In the listing beneath this line, copy exactly the lines starting with the one containing "destruct (decide (SegmentFraming.ciphertext_length" and going on through the one containing "- intros e Hr. split_and!; [done..|]. eapply".

"""

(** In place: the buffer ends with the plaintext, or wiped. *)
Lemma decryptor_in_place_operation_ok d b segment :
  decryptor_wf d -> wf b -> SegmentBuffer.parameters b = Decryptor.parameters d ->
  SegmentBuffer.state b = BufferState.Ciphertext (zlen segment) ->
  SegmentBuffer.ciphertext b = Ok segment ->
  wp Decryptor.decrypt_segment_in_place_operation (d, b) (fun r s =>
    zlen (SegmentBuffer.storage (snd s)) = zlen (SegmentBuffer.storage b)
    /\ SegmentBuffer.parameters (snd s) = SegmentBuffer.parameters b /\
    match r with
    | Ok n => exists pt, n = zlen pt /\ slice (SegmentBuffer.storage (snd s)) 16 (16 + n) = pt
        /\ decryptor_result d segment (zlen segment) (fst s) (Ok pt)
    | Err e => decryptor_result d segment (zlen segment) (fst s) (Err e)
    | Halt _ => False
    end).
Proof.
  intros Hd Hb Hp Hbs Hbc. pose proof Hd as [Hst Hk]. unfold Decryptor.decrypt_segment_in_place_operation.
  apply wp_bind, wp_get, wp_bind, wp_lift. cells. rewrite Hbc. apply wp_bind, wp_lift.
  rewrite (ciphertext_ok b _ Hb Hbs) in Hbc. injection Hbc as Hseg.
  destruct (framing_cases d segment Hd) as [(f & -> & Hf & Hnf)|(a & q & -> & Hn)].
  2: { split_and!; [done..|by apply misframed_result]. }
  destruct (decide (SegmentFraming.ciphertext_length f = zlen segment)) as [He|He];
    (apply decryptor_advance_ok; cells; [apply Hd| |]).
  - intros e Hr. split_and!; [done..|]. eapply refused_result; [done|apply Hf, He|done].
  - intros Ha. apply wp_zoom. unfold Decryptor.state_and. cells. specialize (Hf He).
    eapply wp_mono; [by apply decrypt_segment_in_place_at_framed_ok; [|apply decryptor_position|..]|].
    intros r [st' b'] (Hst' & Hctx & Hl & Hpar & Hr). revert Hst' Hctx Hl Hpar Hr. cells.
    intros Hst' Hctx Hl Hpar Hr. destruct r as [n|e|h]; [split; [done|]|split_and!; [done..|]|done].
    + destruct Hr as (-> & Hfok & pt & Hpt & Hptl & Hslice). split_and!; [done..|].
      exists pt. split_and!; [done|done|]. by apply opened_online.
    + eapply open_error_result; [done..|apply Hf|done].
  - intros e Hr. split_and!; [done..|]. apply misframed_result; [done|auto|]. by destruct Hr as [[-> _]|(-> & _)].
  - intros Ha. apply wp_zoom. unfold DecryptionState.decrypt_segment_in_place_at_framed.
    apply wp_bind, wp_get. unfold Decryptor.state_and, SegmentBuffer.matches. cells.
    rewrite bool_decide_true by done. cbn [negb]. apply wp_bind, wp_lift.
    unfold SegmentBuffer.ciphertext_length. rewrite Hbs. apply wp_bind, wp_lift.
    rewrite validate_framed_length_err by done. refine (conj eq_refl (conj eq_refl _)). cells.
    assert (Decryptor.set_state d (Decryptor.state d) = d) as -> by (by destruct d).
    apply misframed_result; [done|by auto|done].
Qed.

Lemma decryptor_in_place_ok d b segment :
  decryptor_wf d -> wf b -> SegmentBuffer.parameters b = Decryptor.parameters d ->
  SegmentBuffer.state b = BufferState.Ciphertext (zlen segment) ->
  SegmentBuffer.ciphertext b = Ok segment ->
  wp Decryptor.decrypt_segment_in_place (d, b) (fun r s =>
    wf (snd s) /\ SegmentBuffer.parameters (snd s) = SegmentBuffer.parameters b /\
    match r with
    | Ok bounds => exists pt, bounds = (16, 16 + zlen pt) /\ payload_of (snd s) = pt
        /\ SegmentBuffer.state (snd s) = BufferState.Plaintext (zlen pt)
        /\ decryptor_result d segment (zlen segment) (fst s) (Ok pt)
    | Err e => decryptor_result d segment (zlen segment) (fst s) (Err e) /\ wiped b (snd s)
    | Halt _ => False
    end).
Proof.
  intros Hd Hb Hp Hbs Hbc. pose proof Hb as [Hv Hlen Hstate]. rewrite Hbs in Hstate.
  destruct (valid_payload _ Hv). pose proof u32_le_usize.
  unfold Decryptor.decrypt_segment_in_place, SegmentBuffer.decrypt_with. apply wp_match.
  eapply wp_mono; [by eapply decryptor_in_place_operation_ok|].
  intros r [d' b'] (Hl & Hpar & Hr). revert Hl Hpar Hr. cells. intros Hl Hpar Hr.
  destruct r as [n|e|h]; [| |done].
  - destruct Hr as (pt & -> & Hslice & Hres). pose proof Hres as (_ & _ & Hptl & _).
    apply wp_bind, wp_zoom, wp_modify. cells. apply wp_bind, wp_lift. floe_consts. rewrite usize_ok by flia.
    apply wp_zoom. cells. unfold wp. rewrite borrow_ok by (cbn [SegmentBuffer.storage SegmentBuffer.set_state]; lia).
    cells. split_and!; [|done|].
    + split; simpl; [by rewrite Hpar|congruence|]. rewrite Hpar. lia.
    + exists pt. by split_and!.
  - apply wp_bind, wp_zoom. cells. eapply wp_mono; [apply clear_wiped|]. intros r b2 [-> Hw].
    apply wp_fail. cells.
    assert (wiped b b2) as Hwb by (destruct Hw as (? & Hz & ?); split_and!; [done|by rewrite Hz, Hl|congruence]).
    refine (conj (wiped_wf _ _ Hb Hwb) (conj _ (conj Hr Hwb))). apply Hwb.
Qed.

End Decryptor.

"""

### WORKED SOLUTION
  destruct (decide (SegmentFraming.ciphertext_length f = zlen segment)) as [He|He];
    (apply decryptor_advance_ok; cells; [apply Hd| |]).
  - intros e Hr. split_and!; [done..|]. eapply refused_result; [done|apply Hf, He|done].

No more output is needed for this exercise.